Я родился вскоре после Второй мировой войны, по историческим меркам — вскоре, прошло всего тридцать лет, и сейчас я с ужасом стал понимать, что люди, которых мы обожали, которыми восхищались, кто совершил подвиг победы над нацизмом, это были мои сегодняшние ровесники, молодые люди, солдаты, офицеры, привозившие с войны трофеи. Все обсуждали: «Смотри, какие чашки! Это трофейные! Ковер… Трофейный. Машина… трофейная. А это откуда? Ой, а это дедушка из Германии привез». Сейчас постепенно, читая все больше и больше воспоминаний и видя, что происходит, ты понимаешь, что значит «трофейная», что значит «привез». Люди и сейчас так делают. А дальше они уходят в запой. Почему в России так пьют все эти годы проклятые? А как после этого не пить? Люди или сидели, или воевали — и они пьют. А когда они пьют, они слушают мелодии. Проблема в том, что часто это и есть годы нашей жизни. Но мне кажется, если ты живешь в музыке, а не в «мелодиях разных лет», как бы они тебя ни окружали, ни опутывали, есть шанс прорваться. И я думаю, что в какой-то момент Россия возродится в какой-то другой форме, через тех людей, внутри которых живет музыка, потому что музыка — это самое неподавляемое, что есть. Ее нельзя схватить, она не материальна. Живопись — материальна, кино, театр — все материально, ты все это можешь схватить, убрать, сжечь, уничтожить. А музыку нет. Она живет внутри человека, если она у него поселилась.

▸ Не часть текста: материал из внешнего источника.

(** *** [get_stock_price] *)

Definition get_stock_price (yf : Provider) (ticker : string) : Dict :=
  try_except_Exception
    (do stock <- yf ticker;
     do info <- info stock;
     match info with
     | None | Some [] =>
         Return
           [("ticker", Str (upper ticker));
            ("error", Str "No data available for this ticker. Please verify the ticker symbol is correct.")]
     | Some info =>
         let get k := dict_get k info in
         do result <- dict_display
           [("ticker", Return (Str (upper ticker)));
            ("currentPrice",
               safe_float_value (py_or (get "currentPrice") (get "regularMarketPrice")));
            ("previousClose", safe_float_value (get "previousClose"));
            ("open", safe_float_value (py_or (get "regularMarketOpen") (get "open")));
            ("dayHigh", safe_float_value (get "dayHigh"));
            ("dayLow", safe_float_value (get "dayLow"));
            ("volume", safe_float_value (get "volume"));
            ("marketCap", safe_float_value (get "marketCap"));
            ("fiftyTwoWeekHigh", safe_float_value (get "fiftyTwoWeekHigh"));
            ("fiftyTwoWeekLow", safe_float_value (get "fiftyTwoWeekLow"));
            ("currency", Return (dict_get_default "currency" (Str "USD") info));
            ("exchange", Return (get "exchange"));
            ("longName", Return (py_or (get "longName") (get "shortName")))];
         let result := drop_None result in
         if (length result <=? 1)%nat then
           Return
             [("ticker", Str (upper ticker));
              ("error", Str "No valid price data available for this ticker")]
         else Return result
     end)
    (fun e =>
       [("ticker", Str (upper ticker));
        ("error", Str ("Failed to fetch stock price: " +:+ exc_str e))]).

(** *** [get_historical_data] *)

Definition ohlcv : list string := ["Open"; "High"; "Low"; "Close"; "Volume"].

(** The guard [pd.notna(row['Open']) and ... and pd.notna(row['Volume'])],
    left to right, stopping at the first missing value. *)
Fixpoint all_notna (names cols : list string) (cells : list Scalar) : Exc bool :=
  match names with
  | [] => Return true
  | name :: more =>
      do x <- series_getitem name cols cells;
      if pd_notna x then all_notna more cols cells else Return false
  end.

Definition rounded_price (name : string) (cols : list string)
    (cells : list Scalar) : Exc Value :=
  do x <- series_getitem name cols cells;
  do f <- py_float (Atom x);
  Return (Float (py_round2 f)).

(** The dict appended to [hist_data] for one row. *)
Definition data_point (date : IndexLabel) (cols : list string)
    (cells : list Scalar) : Exc Value :=
  do d <- dict_display
    [("date", do s <- strftime_ymd date; Return (Str s));
     ("open", rounded_price "Open" cols cells);
     ("high", rounded_price "High" cols cells);
     ("low", rounded_price "Low" cols cells);
     ("close", rounded_price "Close" cols cells);
     ("volume",
        do x <- series_getitem "Volume" cols cells;
        do n <- py_int x;
        Return (Int n))];
  Return (VDict d).

(** [for date, row in hist.iterrows(): ...], returning [hist_data]. *)
Fixpoint hist_loop (cols : list string) (rows : list (IndexLabel * list Scalar))
    : Exc (list Value) :=
  match rows with
  | [] => Return []
  | (date, cells) :: rest =>
      do keep <- all_notna ohlcv cols cells;
      do appended <-
        (if keep then
           try_except
             (do p <- data_point date cols cells; Return (Some p))
             catches_ValueError_TypeError
             (fun _ => Return None)
         else Return None);
      do hist_data <- hist_loop cols rest;
      Return (match appended with
              | Some p => p :: hist_data
              | None => hist_data
              end)
  end.

Definition get_historical_data (yf : Provider) (ticker period : string)
    (start_date end_date : option string) : Dict :=
  try_except_Exception
    (do stock <- yf ticker;
     let by_dates := given start_date && given end_date in
     let start_s := default EmptyString start_date in
     let end_s := default EmptyString end_date in
     do hist <-
       (if by_dates then history stock (StartEnd start_s end_s)
        else history stock (Period period));
     let period_used :=
       if by_dates then start_s +:+ " to " +:+ end_s else period in
     if df_empty hist then
       Return
         [("ticker", Str (upper ticker));
          ("error", Str "No historical data available for the specified period")]
     else
       do hist_data <- hist_loop (columns hist) (rows hist);
       match hist_data with
       | [] =>
           Return
             [("ticker", Str (upper ticker));
              ("error", Str "No valid historical data points found (all values were NaN or invalid)")]
       | _ =>
           Return
             [("ticker", Str (upper ticker));
              ("period", Str period_used);
              ("dataPoints", Int (Z.of_nat (length hist_data)));
              ("data", VList hist_data)]
       end)
    (fun e =>
       [("ticker", Str (upper ticker));
        ("error", Str ("Failed to fetch historical data: " +:+ exc_str e))]).

(** *** [get_financial_info] *)

(** [info.get(key)] where [info] may be [None]. *)
Definition info_get (key : string) (info : option Dict) : Exc Value :=
  match info with
  | Some d => Return (dict_get key d)
  | None =>
      Raise (mk_exn AttributeError "'NoneType' object has no attribute 'get'")
  end.

Definition info_float (key : string) (info : option Dict) : Exc Value :=
  do v <- info_get key info; safe_float_value v.

Definition get_financial_info (yf : Provider) (ticker : string) : Dict :=
  try_except_Exception
    (do stock <- yf ticker;
     do info <- info stock;
     do result <- dict_display
       [("ticker", Return (Str (upper ticker)));
        ("companyName",
           do a <- info_get "longName" info;
           if truthy a then Return a else info_get "shortName" info);
        ("sector", info_get "sector" info);
        ("industry", info_get "industry" info);
        ("website", info_get "website" info);
        ("description", info_get "longBusinessSummary" info);
        ("country", info_get "country" info);
        ("employees", info_get "fullTimeEmployees" info);
        ("marketCap", info_float "marketCap" info);
        ("trailingPE", info_float "trailingPE" info);
        ("forwardPE", info_float "forwardPE" info);
        ("priceToBook", info_float "priceToBook" info);
        ("earningsPerShare", info_float "trailingEps" info);
        ("revenuePerShare", info_float "revenuePerShare" info);
        ("profitMargins", info_float "profitMargins" info);
        ("operatingMargins", info_float "operatingMargins" info);
        ("totalRevenue", info_float "totalRevenue" info);
        ("revenueGrowth", info_float "revenueGrowth" info);
        ("earningsGrowth", info_float "earningsGrowth" info);
        ("targetMeanPrice", info_float "targetMeanPrice" info);
        ("targetHighPrice", info_float "targetHighPrice" info);
        ("targetLowPrice", info_float "targetLowPrice" info);
        ("recommendationKey", info_get "recommendationKey" info);
        ("numberOfAnalystOpinions", info_float "numberOfAnalystOpinions" info);
        ("dividendRate", info_float "dividendRate" info);
        ("dividendYield", info_float "dividendYield" info);
        ("payoutRatio", info_float "payoutRatio" info);
        ("exDividendDate", info_get "exDividendDate" info);
        ("beta", info_float "beta" info);
        ("averageVolume", info_float "averageVolume" info);
        ("averageVolume10days", info_float "averageVolume10days" info)];
     Return (drop_None result))
    (fun e =>
       [("ticker", Str (upper ticker));
        ("error", Str ("Failed to fetch financial info: " +:+ exc_str e))]).

(** *** [get_earnings_dates] *)

(** [float(row.get(col, 0)) if pd.notna(row.get(col)) else None] *)
Definition optional_float (col : string) (cols : list string)
    (cells : list Scalar) : Exc Value :=
  if pd_notna (series_get col SNone cols cells) then
    do f <- py_float (Atom (series_get col (SInt 0) cols cells));
    Return (Float f)
  else Return None_.

Definition earnings_item (row : IndexLabel * list Scalar) (cols : list string)
    : Exc Value :=
  let '(date, cells) := row in
  do d <- dict_display
    [("date", do s <- strftime_ymd date; Return (Str s));
     ("epsEstimate", optional_float "EPS Estimate" cols cells);
     ("reportedEPS", optional_float "Reported EPS" cols cells);
     ("surprise", optional_float "Surprise(%)" cols cells)];
  Return (VDict d).

(** [item['date']] of an element of [earnings_list], as a string. *)
Definition item_date (item : Value) : Exc string :=
  match item with
  | VDict d =>
      match dict_lookup "date" d with
      | Some (Atom (SStr s)) => Return s
      | Some _ =>
          Raise (mk_exn TypeError "strptime() argument 1 must be str")
      | None => Raise (mk_exn KeyError "'date'")
      end
  | _ => Raise (mk_exn TypeError "list indices must be integers or slices, not str")
  end.

(** The search for the first item dated today or later; [None] when the
    loop runs off the end. *)
Fixpoint find_upcoming (today : Z) (earnings_list : list Value) : Exc Value :=
  match earnings_list with
  | [] => Return None_
  | item :: rest =>
      do s <- item_date item;
      do item_date <- strptime_ymd s;
      if today <=? item_date then Return (Str s)
      else find_upcoming today rest
  end.

(** [now] is the value of [datetime.now()] during the call. *)
Definition get_earnings_dates (yf : Provider) (now : Z) (ticker : string) : Dict :=
  try_except_Exception
    (do stock <- yf ticker;
     do earnings_dates <- earnings_dates stock;
     let no_dates :=
       [("ticker", Str (upper ticker));
        ("message", Str "No earnings dates available")] in
     match earnings_dates with
     | None => Return no_dates
     | Some df =>
         if df_empty df then Return no_dates
         else
           do earnings_list <-
             for_each (fun row => earnings_item row (columns df)) (rows df);
           do upcoming <- find_upcoming now earnings_list;
           Return
             [("ticker", Str (upper ticker));
              ("upcomingEarningsDate", upcoming);
              ("data", VList (firstn 10 earnings_list))]
     end)
    (fun e =>
       [("ticker", Str (upper ticker));
        ("error", Str ("Failed to fetch earnings dates: " +:+ exc_str e))]).

(** *** [get_analyst_recommendations] *)

(** [df.tail(n)] *)
Definition tail (n : nat) (df : DataFrame) : DataFrame :=
  mk_frame (columns df) (skipn (length (rows df) - n) (rows df)).

(** [str(row.get(col, ''))] *)
Definition cell_str (col : string) (cols : list string) (cells : list Scalar)
    : Value :=
  Str (str_of (series_get col (SStr EmptyString) cols cells)).

(** [str(row.get(col, '')) if pd.notna(row.get(col)) else None] *)
Definition optional_str (col : string) (cols : list string)
    (cells : list Scalar) : Value :=
  if pd_notna (series_get col SNone cols cells) then cell_str col cols cells
  else None_.

(** One element of [recs_list].  The date is
    [date.strftime("%Y-%m-%d") if hasattr(date, 'strftime') else str(date)]. *)
Definition recommendation_item (row : IndexLabel * list Scalar)
    (cols : list string) : Exc Value :=
  let '(date, cells) := row in
  do d <- dict_display
    [("date",
        match date with
        | IntLabel i => Return (Str (str_of (SInt i)))
        | _ => do s <- strftime_ymd date; Return (Str s)
        end);
     ("firm", Return (cell_str "Firm" cols cells));
     ("toGrade", Return (cell_str "To Grade" cols cells));
     ("fromGrade", Return (optional_str "From Grade" cols cells));
     ("action", Return (optional_str "Action" cols cells))];
  Return (VDict d).

Definition get_analyst_recommendations (yf : Provider) (ticker : string)
    : Dict :=
  try_except_Exception
    (do stock <- yf ticker;
     do recommendations <- recommendations stock;
     let from_info :=
       do info <- info stock;
       do recommendation_key <- info_get "recommendationKey" info;
       if truthy recommendation_key then
         Return
           [("ticker", Str (upper ticker));
            ("currentRecommendation", recommendation_key);
            ("message", Str "Detailed recommendations history not available")]
       else
         Return
           [("ticker", Str (upper ticker));
            ("message", Str "No analyst recommendations available")] in
     match recommendations with
     | None => from_info
     | Some df =>
         if df_empty df then from_info
         else
           let recent := tail 20 df in
           do recs_list <-
             for_each (fun row => recommendation_item row (columns recent))
                      (rows recent);
           Return
             [("ticker", Str (upper ticker));
              ("totalRecommendations", Int (Z.of_nat (length recs_list)));
              ("data", VList recs_list)]
     end)
    (fun e =>
       [("ticker", Str (upper ticker));
        ("error",
           Str ("Failed to fetch analyst recommendations: " +:+ exc_str e))]).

Еще очень страшно, что разрушено отношение к церкви, потому что в церкви как институции есть хор и есть музыка, которая лежит в сердце каждого русского человека, хоть как-то религиозного. Каждый такой человек всегда помнит, как поется «Смертию смерть поправ и сущим во гробех живот даровав». Это про то, что иногда нужно так петь и так умереть для того, чтобы вернуться живым, зажив, как та самая девушка, которая пела в церковном хоре о всех усталых в чужом краю. Я верю, что все придет оттуда. С другой стороны, я верю в молодых людей и в то биение, например, новой электронной музыки, которая все пробьет своими низкими и высокими частотами, вычистит весь тот мусор и мрак, в котором нам приходится в данный момент жить. А дальше, когда эта работа по очистке будет выполнена, снова появятся волшебные и сложные конструкции всей музыки, которая писалась последние тысячи лет. Я имею в виду не только классическую музыку, но и другие, разные типы музыки, которые этот мир устанавливают в нематериальном пространстве и дают ему возможность случиться и в мире физическом.